Les artistes sont durement touchés par cette crise sanitaire et on a vu ces dernières semaines plusieurs associations émerger pour leur venir en aide, ainsi que de nombreuses tribunes s’ouvrir pour alerter l’opinion sur la précarité de votre métier. Qu’en pensez-vous, et plus précisément, comment vivez-vous ce moment et comment envisagez-vous l’avenir ?...

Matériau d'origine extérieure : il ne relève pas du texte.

(** What the callers check before a grant. *)
Definition grant_ok (g : grant) : Prop :=
  match g with
  | GThread ctx _ w => valid_context ctx ∧ validate_optional_id w = true
  | GDocument ctx _ th w =>
      valid_context ctx ∧ validate_optional_id th = true ∧ validate_optional_id w = true
  | GMemory ctx _ o => valid_context ctx ∧ owner_ok ctx o
  | GMembership t u _ => is_valid_id t = true ∧ is_valid_id u = true
  | GWorkspace t _ => is_valid_id t = true
  | GSetMember t _ p r _ => is_valid_id t = true ∧
      ∃ k i, parse_principal p = Ok (k, i) ∧ (r = admin → k = "user")
  | GRevokeMember t _ p => is_valid_id t = true ∧ ∃ k i, parse_principal p = Ok (k, i)
  end.

(** The tuples a grant adds and deletes. *)
Definition grant_adds (g : grant) : list RelationTuple :=
  match g with
  | GThread ctx th w => thread_tuples ctx th w
  | GDocument ctx d th w => document_tuples ctx d th w
  | GMemory ctx m o => memory_tuples ctx m o
  | GMembership t u a =>
      [mk_tuple ("user:" +:+ u) (if a then "admin" else "member") ("tenant:" +:+ t)]
  | GWorkspace t w => [mk_tuple ("tenant:" +:+ t) "tenant" (workspace_object t w)]
  | GSetMember t w p r _ => [mk_tuple p (role_name r) (workspace_object t w)]
  | GRevokeMember _ _ _ => []
  end.

Definition grant_dels (g : grant) : list RelationTuple :=
  match g with
  | GSetMember t w p r (Some prev) =>
      if decide (prev = r) then [] else [mk_tuple p (role_name prev) (workspace_object t w)]
  | GRevokeMember t w p => (λ r, mk_tuple p (role_name r) (workspace_object t w)) <$> WORKSPACE_ROLES
  | _ => []
  end.
(* ===== verification/TenancyService.v ===== *)
(** * TenancyService: onboarding and team administration
    (modules/tenancy/service.py, modules/tenancy/gate.py, domain/text.py [sanitise]).

    A request's state is the tenancy tables, the authorization service's state,
    the workspace labels that thread and document rows carry, and the advisory
    locks the transaction holds. The clock is read once per request ([now], in
    seconds); the ids and secrets that the code draws at random are arguments.
    Lengths are those of ASCII text. *)
From S2P Require Import Prelude Errors Ids Context Rebac AuthzProvider.
From S2P Require Import Visibility Revisions Tenancy TenancyRepo Cache AuthzService.

(** ** Definitions *)

Definition MAX_KEYS_PER_TENANT : nat := 1000.
Definition ACTOR_MAX : nat := 512.
Definition DAY : Z := 86400.

Definition control_char (c : ascii) : bool :=
  let n := N_of_ascii c in
  N.leb n 8 || N.eqb n 11 || N.eqb n 12 || (N.leb 14 n && N.leb n 31) || N.eqb n 127.

(** [_CONTROL.sub("", text)], on UTF-8 bytes: U+0080 to U+009F are the byte 194
    and one of 128 to 159. *)
Fixpoint sanitise (s : string) : string :=
  match s with
  | EmptyString => EmptyString
  | String c r =>
      if control_char c then sanitise r
      else if N.eqb (N_of_ascii c) 194 then
        match r with
        | String d r' =>
            if N.leb 128 (N_of_ascii d) && N.leb (N_of_ascii d) 159 then sanitise r' else String c (sanitise r)
        | EmptyString => String c EmptyString
        end
      else String c (sanitise r)
  end.

Definition valid_ (value kind : string) : res string :=
  if is_valid_id value then Ok value
  else Raise (err ValidationFailed ("invalid " +:+ kind +:+ "_id: " +:+ value)).

(** [_require_id]; [fresh] is what [new_id] draws. *)
Definition require_id (value : option string) (kind fresh : string) : res string :=
  match value with
  | None => Ok fresh
  | Some v => valid_ v kind
  end.

Definition clean_name (name : string) : res string :=
  let cleaned := str_strip (sanitise name) in
  if truthy cleaned then Ok cleaned
  else Raise (err ValidationFailed "name is empty once control characters are removed").

Definition actor (service_id : string) : string := substring 0 ACTOR_MAX service_id.

Definition principals_ (principals : list string) : res (list string) :=
  match acting_principals principals with
  | Raise (ValueError m) => Raise (err ValidationFailed m)
  | r => r
  end.

(** The field constraints of the models: what pydantic refuses to build. *)
Definition name_fits (name : string) : bool :=
  Nat.leb 1 (String.length name) && Nat.leb (String.length name) 200.

Definition build_tenant (t : Tenant) : res Tenant :=
  if is_valid_tenant_id (tn_id t) && name_fits (tn_name t)
     && match tn_retention_days t with Some d => Z.leb 1 d | None => true end
     && match tn_rate_limit t with Some r => Z.leb 0 r | None => true end
  then Ok t else Raise (ValueError "Tenant").

Definition build_key (k : ApiKey) : res ApiKey :=
  if name_fits (ak_name k) then Ok k else Raise (ValueError "ApiKey").

Definition build_workspace (w : Workspace) : res Workspace :=
  if name_fits (ws_name w) then Ok w else Raise (ValueError "Workspace").

Record tenancy_sys {P C : Type} := {
  ts_db : tenancy_db;
  ts_authz : authz_state P C;
  ts_thread_labels : gset (string * string);
  ts_document_labels : gset (string * string);
  ts_locks : list string;
}.
Arguments tenancy_sys : clear implicits.

(** What [update_tenant] may change; [None] leaves a field alone. *)
Record tenant_patch := {
  up_name : option string;
  up_status : option TenantStatus;
  up_retention_days : option Z;
  up_rate_limit : option Z;
  up_clear_retention : bool;
  up_clear_rate_limit : bool;
  up_admission_gate : option bool;
}.

Definition patched (now : Z) (name : option string) (p : tenant_patch) (t : Tenant) : Tenant :=
  {| tn_id := tn_id t;
     tn_name := default (tn_name t) name;
     tn_status := default (tn_status t) (up_status p);
     tn_retention_days :=
       match up_retention_days p with
       | Some d => if up_clear_retention p then None else Some d
       | None => if up_clear_retention p then None else tn_retention_days t
       end;
     tn_rate_limit :=
       match up_rate_limit p with
       | Some r => if up_clear_rate_limit p then None else Some r
       | None => if up_clear_rate_limit p then None else tn_rate_limit t
       end;
     tn_admission_gate := default (tn_admission_gate t) (up_admission_gate p);
     tn_created_at := tn_created_at t;
     tn_updated_at := now |}.

Section service.
Context {P C : Type} `{AuthorizationLaws P} `{CacheProvider C}.
Variable content_hash : string → string.

Abbreviation st := (tenancy_sys P C).
Abbreviation sprog A := (prog st A).

Definition set_ts_db (d : tenancy_db) (s : st) : st :=
  {| ts_db := d; ts_authz := ts_authz s; ts_thread_labels := ts_thread_labels s;
     ts_document_labels := ts_document_labels s; ts_locks := ts_locks s |}.
Definition set_ts_authz (a : authz_state P C) (s : st) : st :=
  {| ts_db := ts_db s; ts_authz := a; ts_thread_labels := ts_thread_labels s;
     ts_document_labels := ts_document_labels s; ts_locks := ts_locks s |}.
Definition add_lock (key : string) (s : st) : st :=
  {| ts_db := ts_db s; ts_authz := ts_authz s; ts_thread_labels := ts_thread_labels s;
     ts_document_labels := ts_document_labels s; ts_locks := key :: ts_locks s |}.

Definition in_db {A} (m : tdb A) : sprog A := zoom ts_db set_ts_db m.
Definition in_authz {A} (m : prog (authz_state P C) A) : sprog A := zoom ts_authz set_ts_authz m.
Definition serialize (key : string) : sprog unit := modify (add_lock key).

(** *** Tenants *)

Definition get_tenant (tenant_id : string) : sprog Tenant :=
  bind (lift (valid_ tenant_id "tenant")) (λ t,
  bind (in_db (tenants_get t)) (λ found,
  match found with
  | None => raise (err NotFound "Tenant not found")
  | Some x => ret x
  end)).

Definition get_workspace (tenant_id workspace_id : string) : sprog Workspace :=
  bind (lift (valid_ workspace_id "workspace")) (λ w,
  bind (in_db (workspaces_get tenant_id w)) (λ found,
  match found with
  | None => raise (err NotFound "Workspace not found")
  | Some x => ret x
  end)).

Definition issue_key (now : Z) (key_id secret tenant_id : string) (role : KeyRole)
    (name created_by : string) (workspace_id : option string) (expires_in_days : option Z)
    (may_act_as : list string) : sprog (ApiKey * string) :=
  if decide (role = PLATFORM)
  then raise (err ValidationFailed "the platform role is configured, never issued")
  else if bool_decide (role = ADMIN) && bool_decide (is_Some workspace_id)
  then raise (err ValidationFailed "admin keys are tenant-wide; bind service keys only")
  else
  bind (get_tenant tenant_id) (λ t,
  if negb (bool_decide (tn_status t = active))
  then raise (err Conflict ("tenant " +:+ tenant_id +:+ " is not active"))
  else
  bind (match workspace_id with
        | Some w => bind (get_workspace tenant_id w) (λ _, ret tt)
        | None => ret tt
        end) (λ _,
  bind (serialize ("tenant-keys:" +:+ tenant_id)) (λ _,
  bind (in_db (keys_count_live now tenant_id)) (λ n,
  if Nat.leb MAX_KEYS_PER_TENANT n
  then raise (err Conflict ("tenant " +:+ tenant_id +:+ " holds too many live keys; revoke one first"))
  else
  let '(kid, token, secret_hash) := mint_token content_hash key_id secret in
  bind (lift (clean_name name)) (λ nm,
  bind (lift (principals_ may_act_as)) (λ acting,
  bind (lift (build_key
    {| ak_id := kid; ak_tenant := tenant_id; ak_role := role; ak_name := nm;
       ak_workspace := workspace_id; ak_secret_hash := secret_hash; ak_created_by := actor created_by;
       ak_created_at := now;
       ak_expires_at := match expires_in_days with
                        | Some d => if Z.eqb d 0 then None else Some (now + d * DAY)
                        | None => None
                        end;
       ak_revoked_at := None; ak_last_used_at := None; ak_may_act_as := acting |})) (λ key,
  bind (in_db (keys_add key)) (λ _,
  ret (key, token))))))))).

Definition create_tenant (now : Z) (fresh key_id secret name created_by : string)
    (tenant_id : option string) (retention_days rate_limit_per_minute : option Z)
    (admission_gate : bool) : sprog (Tenant * (ApiKey * string)) :=
  bind (lift (require_id tenant_id "tenant" fresh)) (λ t,
  if negb (is_valid_tenant_id t)
  then raise (err ValidationFailed ("invalid tenant_id: " +:+ t))
  else
  bind (in_db (tenants_get t)) (λ found,
  match found with
  | Some _ => raise (err Conflict ("tenant " +:+ t +:+ " already exists"))
  | None =>
      bind (lift (clean_name name)) (λ nm,
      bind (lift (build_tenant
        {| tn_id := t; tn_name := nm; tn_status := active; tn_retention_days := retention_days;
           tn_rate_limit := rate_limit_per_minute; tn_admission_gate := admission_gate;
           tn_created_at := now; tn_updated_at := now |})) (λ tenant,
      bind (in_db (tenants_add tenant)) (λ _,
      bind (issue_key now key_id secret t ADMIN "initial admin" created_by None None [ANY_PRINCIPAL])
        (λ admin_key,
      ret (tenant, admin_key)))))
  end)).

Definition list_tenants (after : string) (limit : nat) : sprog (list Tenant) :=
  bind (if truthy after then lift (valid_ after "tenant") else ret "") (λ a,
  in_db (tenants_list a limit)).

Definition update_tenant (now : Z) (tenant_id : string) (p : tenant_patch) : sprog (Tenant * bool) :=
  bind (get_tenant tenant_id) (λ current,
  bind (match up_name p with
        | Some n => bind (lift (clean_name n)) (λ c, ret (Some c))
        | None => ret None
        end) (λ name,
  let tenant := patched now name p current in
  bind (in_db (tenants_update tenant_id (patched now name p))) (λ _,
  ret (tenant, negb (bool_decide (tn_status tenant = tn_status current)))))).

(** *** Keys *)

Definition set_may_act_as (tenant_id key_id : string) (principals : list string) : sprog ApiKey :=
  bind (lift (principals_ principals)) (λ ps,
  bind (in_db (keys_set_may_act_as tenant_id key_id ps)) (λ found,
  match found with
  | None => raise (err NotFound ("key " +:+ key_id +:+ " not found"))
  | Some k => ret k
  end)).

Definition list_keys (tenant_id : string) (after : option (Z * string)) (limit : nat) :
    sprog (list ApiKey) := in_db (keys_list tenant_id after limit).

Definition revoke_key (now : Z) (tenant_id key_id : string) : sprog bool :=
  bind (lift (valid_ key_id "key")) (λ k, in_db (keys_revoke tenant_id k now)).

(** *** Workspaces *)

Definition create_workspace (now : Z) (fresh tenant_id name : string) (workspace_id : option string) :
    sprog Workspace :=
  bind (lift (require_id workspace_id "workspace" fresh)) (λ w,
  bind (in_db (ever_existed tenant_id w)) (λ used,
  if (used : bool)
  then raise (err Conflict ("workspace id " +:+ w +:+ " exists or was used before"))
  else
  bind (gets (λ s, bool_decide ((tenant_id, w) ∈ ts_thread_labels s)
                   || bool_decide ((tenant_id, w) ∈ ts_document_labels s))) (λ labelled,
  if (labelled : bool)
  then raise (err Conflict ("workspace id " +:+ w +:+ " is in use as an anchor; choose another"))
  else
  bind (lift (clean_name name)) (λ nm,
  bind (lift (build_workspace {| ws_id := w; ws_tenant := tenant_id; ws_name := nm;
                                 ws_created_at := now; ws_deleted_at := None |})) (λ workspace,
  bind (in_db (workspaces_add workspace)) (λ _,
  bind (in_authz (grant_workspace tenant_id w)) (λ _,
  ret workspace))))))).

Definition list_workspaces (tenant_id after : string) (limit : nat) : sprog (list Workspace) :=
  bind (if truthy after then lift (valid_ after "workspace") else ret "") (λ a,
  in_db (workspaces_list tenant_id a limit)).

Definition members_lock (tenant_id workspace_id : string) : string :=
  "workspace-members:" +:+ tenant_id +:+ "/" +:+ workspace_id.

Definition delete_workspace (now : Z) (tenant_id workspace_id : string) : sprog (list string) :=
  bind (lift (valid_ workspace_id "workspace")) (λ w,
  bind (serialize (members_lock tenant_id w)) (λ _,
  bind (in_db (workspaces_get tenant_id w)) (λ found,
  match found with
  | None =>
      bind (in_db (ever_existed tenant_id w)) (λ used,
      if (used : bool) then ret [] else raise (err NotFound "Workspace not found"))
  | Some _ =>
      bind (in_db (members_list tenant_id w "" None)) (λ ms,
      bind (mapM_ (λ m, in_authz (revoke_workspace_member tenant_id w (wm_principal m) true)) ms) (λ _,
      bind (in_db (keys_list tenant_id None LIST_LIMIT)) (λ keys,
      let revoked := ak_id <$> filter (λ k, ak_workspace k = Some w ∧ usable_at k now = true) keys in
      bind (mapM_ (λ k, bind (in_db (keys_revoke tenant_id k now)) (λ _, ret tt)) revoked) (λ _,
      bind (in_db (workspaces_soft_delete tenant_id w now)) (λ _,
      ret revoked)))))
  end))).
(* ===== verification/Tasks.v ===== *)
(** * Tasks: queues, the worker's pools and the task-queue port
    (ports/tasks.py, adapters/tasks/inline_queue.py [RecordingTaskQueue]).

    [TaskQueue] is what the outbox relay needs of a queue: enqueue a job or
    raise. The production queue (Procrastinate) is a third-party package; the
    in-process queue is the instance. *)
From S2P Require Import Prelude Errors.

(** ** Definitions *)

Inductive Queue : Set :=
| CHAT_FAST | MEMORY_EXTRACT | EMBEDDING | DOCUMENT_PARSE | GRAPH | SUMMARY | ARCHIVE | EVALUATION
| IMPORT | RECONCILE.

#[export] Instance Queue_eq_dec : EqDecision Queue.
Proof. solve_decision. Defined.

(** [for q in Queue]. *)
Definition all_queues : list Queue :=
  [CHAT_FAST; MEMORY_EXTRACT; EMBEDDING; DOCUMENT_PARSE; GRAPH; SUMMARY; ARCHIVE; EVALUATION;
   IMPORT; RECONCILE].

Definition INDEXING_QUEUES : list Queue := [EMBEDDING].
Definition GRAPH_QUEUES : list Queue := [GRAPH].
Definition CHAT_QUEUES : list Queue := [CHAT_FAST].
Definition SHORT_WITHOUT_A_MODEL : list Queue := [SUMMARY].
Definition WORKER_POOL_COUNT : nat := 4.

Definition worker_pools (concurrency indexing : Z) (llm : bool) : list (list Queue * Z) :=
  let chat := Z.max 1 (concurrency / 2) in
  let embedding := Z.min indexing (Z.max 1 (concurrency / 4)) in
  let '(graph, graph_computes) := if llm then (Z.max 2 (concurrency / 2), 0) else (1, 1) in
  let shared := Z.max 1 (concurrency - chat - embedding - graph_computes) in
  let fast := CHAT_QUEUES ++ INDEXING_QUEUES in
  let short := if llm then [] else SHORT_WITHOUT_A_MODEL in
  let rest := filter (λ q, q ∉ fast ++ short ++ GRAPH_QUEUES) all_queues in
  [ (if llm then INDEXING_QUEUES else INDEXING_QUEUES ++ CHAT_QUEUES ++ short, embedding);
    (GRAPH_QUEUES, graph);
    (fast ++ short, chat);
    (fast ++ short ++ rest, shared) ].

Definition QUEUE_PRIORITY (q : Queue) : Z :=
  match q with
  | CHAT_FAST => 100 | MEMORY_EXTRACT => 90 | EMBEDDING => 70 | DOCUMENT_PARSE => 60 | GRAPH => 60
  | ARCHIVE => 50 | RECONCILE => 40 | SUMMARY => 30 | EVALUATION => 10 | IMPORT => 5
  end.

Record JobSpec := {
  js_task : string;
  js_queue : Queue;
  js_payload : json;
  js_idempotency_key : option string;
  js_lock : option string;
  js_priority : option Z;
  js_schedule : option Z;
  js_tenant : option string;
}.

Class TaskQueue (Q : Type) := tq_enqueue : JobSpec → prog Q string.

(** *** RecordingTaskQueue *)

Record job := { jb_id : string; jb_spec : JobSpec }.

Record recording := {
  rq_handlers : gset string;
  rq_jobs : list job;
  rq_locks : gset string;
  rq_fail : bool;
}.

(** [enqueue]; the id [new_id] draws is the number of the job. *)
Definition recording_enqueue (spec : JobSpec) : prog recording string :=
  λ q,
  if rq_fail q then (Raise (ConnectionError "simulated queue outage"), q)
  else if negb (bool_decide (js_task spec ∈ rq_handlers q))
  then (Raise (KeyError ("task " +:+ js_task spec +:+ " is not registered")), q)
  else
  let key := default "" (js_idempotency_key spec) in
  if truthy key && bool_decide (key ∈ rq_locks q) then (Ok ("dedup:" +:+ key), q)
  else
  let id := "job_" +:+ text_of_Z (Z.of_nat (length (rq_jobs q))) in
  (Ok id, {| rq_handlers := rq_handlers q;
             rq_jobs := rq_jobs q ++ [{| jb_id := id; jb_spec := spec |}];
             rq_locks := if truthy key then {[key]} ∪ rq_locks q else rq_locks q;
             rq_fail := rq_fail q |}).

#[export] Instance recording_queue : TaskQueue recording := recording_enqueue.

(** ** Properties *)

Definition slots (ps : list (list Queue * Z)) : Z := foldr (λ p n, snd p + n) 0 ps.

(** The worker's pools. For any concurrency and any admitted bound on
    indexing, there are [WORKER_POOL_COUNT] pools, each has a slot, every queue
    is in one of them, the graph pool takes nothing else, and only the shared
    pool takes parsing, archiving, imports and the other slow queues. The slots
    whose jobs compute (all but the graph pool's when a model is configured) are
    at most one more than the CPUs, or four. *)
Theorem worker_pools_bulkheads concurrency indexing llm :
  1 ≤ concurrency → 1 ≤ indexing →
  let ps := worker_pools concurrency indexing llm in
  length ps = WORKER_POOL_COUNT ∧ Forall (λ p, 1 ≤ snd p) ps ∧
  Forall (λ q, ∃ p, p ∈ ps ∧ q ∈ fst p) all_queues ∧
  fst <$> ps !! 1%nat = Some GRAPH_QUEUES ∧
  (∀ i p q, ps !! i = Some p → q ∈ fst p → i ≠ 3%nat → q ∈ [CHAT_FAST; EMBEDDING; GRAPH; SUMMARY]) ∧
  slots ps - (if llm then default 0 (snd <$> ps !! 1%nat) else 0) ≤ Z.max 4 (concurrency + 1).
Proof.
  intros Hc Hi ps.
  assert (0 ≤ concurrency / 2 ≤ concurrency) as Hhalf by (split; [apply Z.div_pos|apply Z.div_le_upper_bound]; lia).
  assert (0 ≤ concurrency / 4) as Hquarter by (apply Z.div_pos; lia).
  pose proof (Z.div_mod concurrency 2) as Hd2. pose proof (Z.mod_pos_bound concurrency 2) as Hm2.
  pose proof (Z.div_mod concurrency 4) as Hd4. pose proof (Z.mod_pos_bound concurrency 4) as Hm4.
  assert (∀ q, q ∈ all_queues → ∃ p, p ∈ ps ∧ q ∈ fst p) as Hall.
  { intros q Hq. destruct (decide (q = GRAPH)) as [->|Hng].
    - exists (GRAPH_QUEUES, if llm then Z.max 2 (concurrency / 2) else 1).
      unfold ps, worker_pools. destruct llm; simpl; set_solver.
    - unfold ps, worker_pools. destruct llm; simpl; eexists (_, _);
        (split; [do 3 (apply elem_of_cons; right); by apply list_elem_of_singleton|]); destruct q; set_solver. }
  split; [by destruct llm|]. split.
  { unfold ps, worker_pools. destruct llm; simpl; repeat constructor; simpl; lia. }
  split; [by apply Forall_forall|]. split; [by destruct llm|]. split.
  { intros i p q Hp Hq Hne. unfold ps, worker_pools in Hp.
    destruct llm; (do 3 (destruct i as [|i]; [injection Hp as <-; simpl in Hq; set_solver|]));
      (destruct i as [|i]; [done|]); by destruct i. }
  unfold ps, slots, worker_pools. destruct llm; simpl; lia.
Qed.

Lemma worker_pools_bulkheads_witness :
  worker_pools 8 2 false = [([EMBEDDING; CHAT_FAST; SUMMARY], 2); ([GRAPH], 1);
    ([CHAT_FAST; EMBEDDING; SUMMARY], 4);
    ([CHAT_FAST; EMBEDDING; SUMMARY; MEMORY_EXTRACT; DOCUMENT_PARSE; ARCHIVE; EVALUATION; IMPORT; RECONCILE], 1)] ∧
  slots (worker_pools 8 2 false) - 0 ≤ Z.max 4 (8 + 1).
Proof. split; [by vm_compute|]. apply (worker_pools_bulkheads 8 2 false); lia. Defined.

J’ai partagé sur les réseaux sociaux plusieurs « pensées » sur cette situation, que ce soient celles de l’individu dans cette crise ou celles de la chanteuse. Il est nécessaire de prendre conscience de la précarité de notre métier, mais aussi de se rendre compte que dans ce même métier il y a des niveaux très différents. Il y a l’intermittent du spectacle, l’employé dans une troupe ou l’indépendant. Il y a le chanteur qui ne fait que des premiers rôles dans les grandes maisons, celui qui fait des seconds rôles dans les grandes maisons, celui qui fait une carrière nationale et celui qui commence tout juste... Ce sont des gens qui sont toujours aujourd’hui dans la même situation : plus de travail pendant quelques mois, mais qui ne sont pas du tout impactés de la même manière. Certains gagnent en une soirée ce que d’autres touchent en un an. Certains ont droit au chômage en ce moment quand d’autres n’ont droit à rien. C’est ce qui rend la chose un peu compliquée à gérer dans cette crise, et à appréhender aussi. Il faut donc que notre gouvernement trouve des solutions pour aider les plus précaires ! On a besoin des arts et de la musique plus que jamais dans cette période morose. Il faut trouver un moyen de continuer à faire vivre la musique. C’est ce que je m’efforce de faire, à mon humble niveau. J’essaie de créer un collectif d’artistes de plusieurs disciplines, de trouver de nouveaux moyens de faire de la musique et des projets ensemble, tout en respectant les règles sanitaires. J’essaie de garder ma voix en forme et de proposer des projets de streamings, de Drive-In (grâce à Marie-Claude Chappuis à l'origine du projet en Suisse), et de diverses collaborations via internet. J’explore, je cherche, et je donne des cours en ligne, ça me passionne ! Je suis quelqu’un de positif et d’actif, du coup je cherche des solutions et j’avance. C’est comme ça que je fonctionne...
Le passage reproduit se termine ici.